Mixtape by Chance the Rapper
- Released: April 30, 2013
- Recorded: 2012–2013
- Studio: Soundscape, Force One, Seven, & Classick in Chicago
- Genre: Hip-hop; jazz rap; acid jazz; psychedelic rap;
- Length: 53:52; 50:15 (2019 re-release);
- Producer: Nate Fox; Peter Cottontale; Cam O'bi; Stefan Ponce; Ceej for Two-9; Nosaj Thing; DJ Ozone; Ludwig Göransson; brandUn DeShay; Blended Babies; Jake One; Na'el Shehade;

Chance the Rapper chronology
| 10 Day (2012) | Acid Rap (2013) | Surf (2015) |

Singles from Acid Rap
- "Juice" Released: January 31, 2013; "Acid Rain" Released: February 22, 2013;

= Acid Rap =

Acid Rap is the second mixtape by American rapper Chance the Rapper. The project is a sequel to his debut studio mixtape, 10 Day. The mixtape was recorded from 2012 to 2013 in Soundscape, Force One, Seven, and Classick, all studios based in Chance's home city of Chicago. The mixtape was produced by Nate Fox and Peter Cottontale (later of Chance's group the Social Experiment), Cam O'bi, Stefan Ponce, Two-9 member Ceej, Nosaj Thing, DJ Ozone, Ludwig Göransson, Odd Future member Brandun DeShay, Blended Babies, Jake One, and Na'el Shehade. The project features artists such as BJ the Chicago Kid, Lili K., Nosaj Thing, fellow Savemoney member Vic Mensa, Twista, Noname, Saba, Childish Gambino, Action Bronson, and Ab-Soul.

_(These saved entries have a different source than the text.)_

(* ===== verification/ConductorErrors.v ===== *)
(** * Where the administration of a conductor refuses or goes wrong

    Which instances can be removed, why a bundle in use cannot be uninstalled, what an
    interface with an unsupported driver does to a conductor, and that signals follow the
    configuration a conductor booted with. *)
From S2P Require Import Prelude Errors Entries Sodium Keys KeysFacts Keystore KeystoreFacts Config ConfigFacts Conductor ConductorAdmin ConductorFacts ConductorBoot.

(** ** Orders without one element *)
Lemma before_iff {A : Type} (l : list A) a b : before l a b ↔ ∃ l1 l2, l = l1 ++ a :: l2 ∧ b ∈ l2.
Proof.
  split.
  - intros (i & j & Hi & Hj & Hlt). exists (take i l), (drop (S i) l). split; [by rewrite take_drop_middle|].
    apply list_elem_of_lookup. exists (j - S i)%nat. rewrite lookup_drop. by replace (S i + (j - S i))%nat with j by lia.
  - intros (l1 & l2 & -> & [k Hk]%list_elem_of_lookup). exists (length l1), (length l1 + S k)%nat.
    split_and!; [by apply list_lookup_middle| |lia]. rewrite lookup_app_r by lia.
    by replace (length l1 + S k - length l1)%nat with (S k) by lia.
Qed.

Lemma before_filter {A : Type} (P : A → Prop) `{!∀ x, Decision (P x)} (l : list A) a b :
  P a → P b → before l a b → before (filter P l) a b.
Proof.
  intros Ha Hb (l1 & l2 & -> & Hin)%before_iff. apply before_iff. exists (filter P l1), (filter P l2).
  rewrite filter_app, filter_cons_True by done. split; [done|]. by apply list_elem_of_filter.
Qed.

Before the mixtape was released, it was accompanied by two singles: "Juice" on January 31, 2013 (doubling as Chance's debut solo single) and "Acid Rain" on February 22, 2013. The project was later released on April 30, 2013, as a free digital download. After release, the mixtape charted at number 5 on the Billboard 200, number 3 on the Top R&B/Hip-Hop Albums chart, number 2 on the Top Rap Albums chart, and number 18 on the Billboard Canadian Albums chart. In July 2013, the mixtape reached number 63 on the Billboard Top R&B/Hip-Hop Albums chart due to bootleg downloads on iTunes and Amazon not affiliated with the artist.

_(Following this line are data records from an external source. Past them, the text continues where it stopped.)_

(* ===== verification/Rpc.v ===== *)
(** * The JSON-RPC interface

    [conductor_api/src/interface.rs]: the methods that a [ConductorApiBuilder] registers,
    how they read their parameters, and how they call the conductor, the instances and the
    keystore.

    A request is a method and its parameters; the text on the wire and the servers that read
    it belong to [jsonrpc_core] and to the interfaces.  The conductor is the one that is
    mounted as a singleton, behind a lock that a panic poisons; so does a call to the lock of
    the instance it calls.  [RpcText] is what serde and
    the derived [Debug] make of values. *)
From S2P Require Import Prelude Errors Entries Actions Sodium Keys Keystore Config Conductor ConductorAdmin.

(** ** JSON *)

(** [serde_json::Value].  An object keeps the order of its keys (the crate is built with
    [preserve_order]); a number is an integer of 64 bits, signed or not, or the text of a
    float. *)
Inductive Value :=
| JNull
| JBool (b : bool)
| JInt (z : Z)
| JFloat (text : string)
| JString (s : string)
| JArray (l : list Value)
| JObject (l : list (string * Value)).

Definition as_str (v : Value) : option string := match v with JString s => Some s | _ => None end.
Definition as_bool (v : Value) : option bool := match v with JBool b => Some b | _ => None end.
Definition as_i64_value (v : Value) : option Z :=
  match v with JInt z => if decide (- 2 ^ 63 ≤ z < 2 ^ 63) then Some z else None | _ => None end.

Definition is_null (v : Value) : bool := match v with JNull => true | _ => false end.

Abbreviation Map := (list (string * Value)).

(** [Map::get]. *)
Fixpoint map_get (key : string) (m : Map) : option Value :=
  match m with
  | [] => None
  | (k, v) :: m => if decide (k = key) then Some v else map_get key m
  end.

Inductive Params := PNone | PArray (l : list Value) | PMap (m : Map).

(** ** Errors *)
Inductive ErrorCode := InvalidParams | InternalError | MethodNotFound.
Record RpcError := MkRpcError { code : ErrorCode; message : string }.

Definition invalid_params (message : string) : RpcError := MkRpcError InvalidParams message.
Definition internal_error : RpcError := MkRpcError InternalError "Internal error".
Definition method_not_found : RpcError := MkRpcError MethodNotFound "Method not found".

(** ** Reading parameters *)
Definition unwrap_params_map (params : Params) : result RpcError Map :=
  match params with PMap m => Ok m | _ => Err (invalid_params "expected params map") end.

Definition get_as {A : Type} (read : Value → option A) (wrong : string) (key : string) (m : Map) : result RpcError A :=
  v ← ok_or (map_get key m) (invalid_params ("`" +:+ key +:+ "` param not provided"));
  ok_or (read v) (invalid_params ("`" +:+ key +:+ "` " +:+ wrong)).
Definition get_as_string : string → Map → result RpcError string := get_as as_str "is not a valid json string".
Definition get_as_bool : string → Map → result RpcError bool := get_as as_bool "has to be a boolean".
Definition get_as_int : string → Map → result RpcError Z := get_as as_i64_value "has to be an integer".

(** [u16::try_from(Self::get_as_int("port", &params_map)?)]. *)
Definition get_port (m : Map) : result RpcError Z :=
  z ← get_as_int "port" m;
  if decide (0 ≤ z < 2 ^ 16) then Ok z else Err (invalid_params "`port` has to be a 16bit integer").

Definition success : Value := JObject [("success", JBool true)].

(** ** What serde makes of values *)
Class RpcText := {
  to_text : Value → string;
  provenance_of_value : Value → result string Provenance;
  interfaces_to_value : list InterfaceConfiguration → result string Value;
  agents_to_value : list AgentConfiguration → result string Value;
  bridges_to_value : list Bridge → result string Value;
  bundle_to_value : UiBundleConfiguration → Value;
  ui_to_value : UiInterfaceConfiguration → Value;
  debug_params : Map → string;
  to_text_null : to_text JNull = "null";
  to_text_empty : to_text (JObject []) = "{}";
}.

(** ** Methods *)

(** A method changes a state, and its answer is a value, an error or a panic. *)
Definition rpc (S A : Type) : Type := S → S * outcome (result RpcError A).

#[global] Instance rpc_ret {S} : MRet (rpc S) := λ A a s, (s, Done (Ok a)).
#[global] Instance rpc_bind {S} : MBind (rpc S) := λ A B f m s,
  match m s with
  | (s, Done (Ok a)) => f a s
  | (s, Done (Err e)) => (s, Done (Err e))
  | (s, Panicked why) => (s, Panicked why)
  end.

Definition reading {S A : Type} (r : result RpcError A) : rpc S A := λ s, (s, Done r).
Definition rpc_panic {S A : Type} (why : string) : rpc S A := λ s, (s, Panicked why).

(** [IoHandler::add_method] and the dispatch of a request. *)
Abbreviation IoHandler S := (gmap string (Params → rpc S Value)).
Definition handle_request {S : Type} (io : IoHandler S) (method : string) (params : Params) : rpc S Value :=
  match io !! method with
  | Some f => f params
  | None => reading (Err method_not_found)
  end.

Section rpc.
Context `{Sodium, Hcid, BlobText, PassphraseService, KeystoreText, Outside, Petgraph, RpcText}.

(** ** The conductor behind its lock *)

(** [CONDUCTOR]; [the_conductor] is the one that made the interface, whether or not it is
    mounted. *)
Record Singleton := MkSingleton { the_conductor : Conductor; mounted : bool; lock_poisoned : bool }.

(** [conductor_call!]. *)
Definition conductor_call {E A : Type} (show : E → string) (m : conducting E A) : rpc Singleton A := λ s,
  if lock_poisoned s then (s, Panicked "called `Result::unwrap()` on an `Err` value: PoisonError")
  else if mounted s then
    match m (the_conductor s) with
    | (c, Panicked why) => (MkSingleton c true true, Panicked why)
    | (c, Done r) => (MkSingleton c true false, Done (map_err (λ e, MkRpcError InternalError (show e)) r))
    end
  else (s, Done (Err (MkRpcError InternalError
         "Admin conductor function called without a conductor mounted as singleton!"))).

Abbreviation method := (Params → rpc Singleton Value).

(** Methods that have an [id] and answer with success. *)
Definition by_id {E : Type} (show : E → string) (f : string → conducting E unit) : method := λ params,
  m ← reading (unwrap_params_map params);
  id ← reading (get_as_string "id" m);
  conductor_call show (f id);;
  mret success.

(** ** DNAs *)
Definition expected_hash_of (m : Map) : result RpcError (option string) :=
  match map_get "expected_hash" m with
  | Some value => s ← ok_or (as_str value) (invalid_params ("`" +:+ to_text value +:+ "` is not a valid json string"));
                  Ok (Some s)
  | None => Ok None
  end.

Definition admin_dna_install : method := λ params,
  m ← reading (unwrap_params_map params);
  id ← reading (get_as_string "id" m);
  path ← reading (get_as_string "path" m);
  let copy := match get_as_bool "copy" m with Ok b => b | Err _ => false end in
  expected_hash ← reading (expected_hash_of m);
  let properties := to_text <$> map_get "properties" m in
  dna_hash ← conductor_call HolochainError_fmt (install_dna_from_file path id copy expected_hash properties);
  mret (JObject [("success", JBool true); ("dna_hash", JString dna_hash)]).

Definition admin_dna_uninstall : method := by_id HolochainError_fmt uninstall_dna.

Definition admin_dna_list : method := λ _,
  dnas ← conductor_call (λ e : string, e) (ask (λ c, dnas (config c)));
  mret (JArray ((λ dna, JObject [("id", JString (dc_id dna));
                                 ("hash", match dc_hash dna with Some h => JString h | None => JNull end)]) <$> dnas)).

(** ** Instances *)
Definition admin_instance_add : method := λ params,
  m ← reading (unwrap_params_map params);
  id ← reading (get_as_string "id" m);
  dna_id ← reading (get_as_string "dna_id" m);
  agent_id ← reading (get_as_string "agent_id" m);
  conductor_call HolochainError_fmt (add_instance id dna_id agent_id);;
  mret success.

Definition admin_instance_remove : method := by_id HolochainError_fmt remove_instance.
Definition admin_instance_start : method := by_id instance_error_fmt start_instance.
Definition admin_instance_stop : method := by_id instance_error_fmt stop_instance.

Definition instance_to_value (i : InstanceConfiguration) : Value :=
  JObject [("id", JString (ic_id i)); ("dna", JString (ic_dna i)); ("agent", JString (ic_agent i))].

Definition admin_instance_list : method := λ _,
  instances ← conductor_call (λ e : string, e) (ask (λ c, instances (config c)));
  mret (JArray (instance_to_value <$> instances)).

(** The active instances; a poisoned lock around one of them panics. *)
Definition active_ids : conducting string (gset string) :=
  running ← ask running_instances;
  if decide (map_Exists (λ _ hc, poisoned hc = true) running) then
    die "called `Result::unwrap()` on an `Err` value: PoisonError"
  else mret (dom (filter (λ p, active p.2 = true) running)).

Definition admin_instance_running : method := λ _,
  ids ← conductor_call (λ e, e) active_ids;
  instances ← conductor_call (λ e : string, e) (ask (λ c, instances (config c)));
  mret (JArray (instance_to_value <$> filter (λ i, ic_id i ∈ (ids : gset string)) instances)).

(** ** Interfaces *)
Definition driver_of (driver_type : string) (port : Z) : result RpcError InterfaceDriver :=
  if decide (driver_type = "websocket") then Ok (Websocket port)
  else if decide (driver_type = "http") then Ok (Http port)
  else Err (invalid_params "`type` has to be either `websocket` or `http`").

Definition admin_interface_add : method := λ params,
  m ← reading (unwrap_params_map params);
  id ← reading (get_as_string "id" m);
  admin ← reading (get_as_bool "admin" m);
  driver_type ← reading (get_as_string "type" m);
  port ← reading (get_port m);
  driver ← reading (driver_of driver_type port);
  conductor_call HolochainError_fmt (add_interface (MkInterfaceConfiguration id driver admin []));;
  mret success.

Definition admin_interface_remove : method := by_id HolochainError_fmt remove_interface.

Definition of_interface (f : string → string → conducting HolochainError unit) : method := λ params,
  m ← reading (unwrap_params_map params);
  interface_id ← reading (get_as_string "interface_id" m);
  instance_id ← reading (get_as_string "instance_id" m);
  conductor_call HolochainError_fmt (f interface_id instance_id);;
  mret success.
Definition admin_interface_add_instance : method := of_interface add_instance_to_interface.
Definition admin_interface_remove_instance : method := of_interface remove_instance_from_interface.

Definition listing {A : Type} (field : Configuration → A) (show : A → result string Value) : method := λ _,
  items ← conductor_call (λ e : string, e) (ask (λ c, field (config c)));
  reading (map_err (λ _, internal_error) (show items)).
Definition admin_interface_list : method := listing interfaces interfaces_to_value.

(** ** Agents and bridges *)
Definition holo_remote_key_of (m : Map) : result RpcError (option string) :=
  match map_get "holo_remote_key" m with
  | Some k => s ← ok_or (as_str k) (invalid_params "holo_remote_key must be a string"); Ok (Some s)
  | None => Ok None
  end.

Definition admin_agent_add : method := λ params,
  m ← reading (unwrap_params_map params);
  id ← reading (get_as_string "id" m);
  name ← reading (get_as_string "name" m);
  holo_remote_key ← reading (holo_remote_key_of m);
  conductor_call HolochainError_fmt (add_agent id name holo_remote_key);;
  mret success.

Definition admin_agent_remove : method := by_id HolochainError_fmt remove_agent.
Definition admin_agent_list : method := listing agents agents_to_value.

Definition admin_bridge_add : method := λ params,
  m ← reading (unwrap_params_map params);
  caller_id ← reading (get_as_string "caller_id" m);
  callee_id ← reading (get_as_string "callee_id" m);
  handle ← reading (get_as_string "handle" m);
  conductor_call HolochainError_fmt (add_bridge (MkBridge caller_id callee_id handle));;
  mret success.

Definition admin_bridge_remove : method := λ params,
  m ← reading (unwrap_params_map params);
  caller_id ← reading (get_as_string "caller_id" m);
  callee_id ← reading (get_as_string "callee_id" m);
  conductor_call HolochainError_fmt (remove_bridge caller_id callee_id);;
  mret success.

Definition admin_bridge_list : method := listing bridges bridges_to_value.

The mixtape has been certified "diamond" on the mixtape site DatPiff for garnering over 1,000,000 downloads. It was re-released on streaming services on June 21, 2019, alongside his previous mixtape 10 Day. A 10th anniversary "Complete Edition" was released soon after, including the full version of the lead single "Juice", which previously had not been available for streaming due to sampling issues.

== Background and production ==
Bennett has confirmed that LSD was used during the mixtape's recording, stating "[There] was a lot of acid involved in Acid Rap. I mean, it wasn't too much – I'd say it was about 30 to 40 percent acid... more so 30 percent acid." He has also made it clear that LSD's involvement was just a small factor in the making of the mixtape. Bennett explained, "It wasn't the biggest component at all. It was something that I was really interested in for a long time during the making of the tape, but it's not necessarily a huge factor at all. It was more so just a booster, a bit of fuel. It's an allegory to acid, more so than just a tape about acid."

Bennett used artists and producers from Chicago with whom he had collaborated before. The acid jazz sound of the mixtape can be attributed to the collaboration of artists and producers from multiple genres. Bennett remarked, "People that I worked with on other projects from multiple genres just came together to make a dope tape." Bennett attributes most of the funky or jazz sound to Peter Cottontale, saying, "Peter Cottontale is a really sick jazz pianist."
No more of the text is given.